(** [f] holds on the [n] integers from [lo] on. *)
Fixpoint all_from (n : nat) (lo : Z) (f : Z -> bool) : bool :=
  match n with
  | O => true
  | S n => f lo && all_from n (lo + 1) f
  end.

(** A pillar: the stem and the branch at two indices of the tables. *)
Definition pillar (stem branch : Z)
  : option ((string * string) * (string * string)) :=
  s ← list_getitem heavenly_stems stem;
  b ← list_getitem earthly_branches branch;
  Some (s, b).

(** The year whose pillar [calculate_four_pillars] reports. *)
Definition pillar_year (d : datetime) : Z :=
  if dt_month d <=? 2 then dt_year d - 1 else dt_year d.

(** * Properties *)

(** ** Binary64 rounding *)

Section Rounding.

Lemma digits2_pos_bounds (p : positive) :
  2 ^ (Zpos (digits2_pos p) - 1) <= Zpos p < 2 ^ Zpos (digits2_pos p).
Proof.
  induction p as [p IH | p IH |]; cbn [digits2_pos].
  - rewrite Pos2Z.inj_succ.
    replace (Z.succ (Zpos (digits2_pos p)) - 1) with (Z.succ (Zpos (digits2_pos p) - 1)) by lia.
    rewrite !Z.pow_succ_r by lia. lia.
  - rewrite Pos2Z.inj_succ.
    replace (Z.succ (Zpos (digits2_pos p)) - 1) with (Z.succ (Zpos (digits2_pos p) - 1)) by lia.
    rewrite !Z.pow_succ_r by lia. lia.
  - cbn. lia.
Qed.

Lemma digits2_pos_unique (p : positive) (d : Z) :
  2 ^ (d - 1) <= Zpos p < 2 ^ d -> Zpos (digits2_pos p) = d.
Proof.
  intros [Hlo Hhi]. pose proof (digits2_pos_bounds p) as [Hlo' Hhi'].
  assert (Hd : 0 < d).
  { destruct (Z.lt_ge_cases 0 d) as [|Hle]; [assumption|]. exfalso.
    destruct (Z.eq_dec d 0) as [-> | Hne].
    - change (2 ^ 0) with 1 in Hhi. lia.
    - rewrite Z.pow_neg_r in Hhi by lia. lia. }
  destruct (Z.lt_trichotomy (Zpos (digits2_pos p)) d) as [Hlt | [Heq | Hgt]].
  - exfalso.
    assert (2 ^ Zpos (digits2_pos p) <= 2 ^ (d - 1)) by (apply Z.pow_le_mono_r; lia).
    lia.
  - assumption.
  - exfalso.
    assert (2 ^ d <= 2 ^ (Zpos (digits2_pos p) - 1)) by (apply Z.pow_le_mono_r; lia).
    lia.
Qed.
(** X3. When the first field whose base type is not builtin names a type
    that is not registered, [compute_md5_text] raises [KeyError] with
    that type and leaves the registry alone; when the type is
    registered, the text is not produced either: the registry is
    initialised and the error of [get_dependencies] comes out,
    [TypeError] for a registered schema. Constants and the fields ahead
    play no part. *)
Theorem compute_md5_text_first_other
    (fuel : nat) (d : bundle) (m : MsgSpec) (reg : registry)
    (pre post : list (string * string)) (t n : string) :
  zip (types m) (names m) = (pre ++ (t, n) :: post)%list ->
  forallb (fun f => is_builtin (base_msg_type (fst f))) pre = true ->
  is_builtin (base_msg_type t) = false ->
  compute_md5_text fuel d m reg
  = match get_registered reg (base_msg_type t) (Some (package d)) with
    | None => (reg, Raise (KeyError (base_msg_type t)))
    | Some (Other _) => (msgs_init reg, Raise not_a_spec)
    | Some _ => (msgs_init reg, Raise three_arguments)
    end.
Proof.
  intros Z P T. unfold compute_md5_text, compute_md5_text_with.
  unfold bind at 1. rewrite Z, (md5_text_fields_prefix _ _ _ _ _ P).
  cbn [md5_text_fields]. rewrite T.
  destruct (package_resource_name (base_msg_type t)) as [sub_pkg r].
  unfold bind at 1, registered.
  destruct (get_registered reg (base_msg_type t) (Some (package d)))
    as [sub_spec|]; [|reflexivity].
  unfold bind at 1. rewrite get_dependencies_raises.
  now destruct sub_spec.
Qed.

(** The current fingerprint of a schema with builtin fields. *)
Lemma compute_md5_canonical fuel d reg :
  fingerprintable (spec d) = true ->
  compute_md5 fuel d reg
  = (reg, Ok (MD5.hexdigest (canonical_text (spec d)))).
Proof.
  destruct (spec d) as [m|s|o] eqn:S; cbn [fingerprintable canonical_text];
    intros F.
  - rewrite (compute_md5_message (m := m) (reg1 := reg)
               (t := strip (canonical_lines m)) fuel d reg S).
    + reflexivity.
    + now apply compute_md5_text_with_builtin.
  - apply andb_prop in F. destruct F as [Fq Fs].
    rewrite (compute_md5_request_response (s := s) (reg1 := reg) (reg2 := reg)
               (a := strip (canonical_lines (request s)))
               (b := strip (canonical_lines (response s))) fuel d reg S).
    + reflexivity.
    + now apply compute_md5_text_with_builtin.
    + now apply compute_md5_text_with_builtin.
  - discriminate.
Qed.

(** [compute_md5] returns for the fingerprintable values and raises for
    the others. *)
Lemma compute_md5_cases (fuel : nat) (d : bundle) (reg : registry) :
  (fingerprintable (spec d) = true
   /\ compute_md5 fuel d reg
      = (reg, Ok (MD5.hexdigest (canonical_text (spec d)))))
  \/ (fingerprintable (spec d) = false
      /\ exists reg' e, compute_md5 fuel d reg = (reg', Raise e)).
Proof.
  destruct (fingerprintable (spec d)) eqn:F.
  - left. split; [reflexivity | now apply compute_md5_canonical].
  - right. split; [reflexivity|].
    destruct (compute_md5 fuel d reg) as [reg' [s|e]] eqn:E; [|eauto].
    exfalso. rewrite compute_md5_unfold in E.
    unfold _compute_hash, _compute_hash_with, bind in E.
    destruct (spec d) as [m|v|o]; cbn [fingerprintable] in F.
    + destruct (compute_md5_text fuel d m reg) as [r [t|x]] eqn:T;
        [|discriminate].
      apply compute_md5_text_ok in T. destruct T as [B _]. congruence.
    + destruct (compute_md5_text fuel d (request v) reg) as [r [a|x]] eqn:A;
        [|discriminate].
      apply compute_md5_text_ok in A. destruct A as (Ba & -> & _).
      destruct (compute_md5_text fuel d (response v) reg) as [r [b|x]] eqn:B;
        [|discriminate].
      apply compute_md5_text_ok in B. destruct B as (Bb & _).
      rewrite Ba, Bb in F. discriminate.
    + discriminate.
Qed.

> **TASK STATEMENT**: Report how many lines in the records hold the word "stem", giving the number and nothing else.

> **WRITTEN SOLUTION**: 3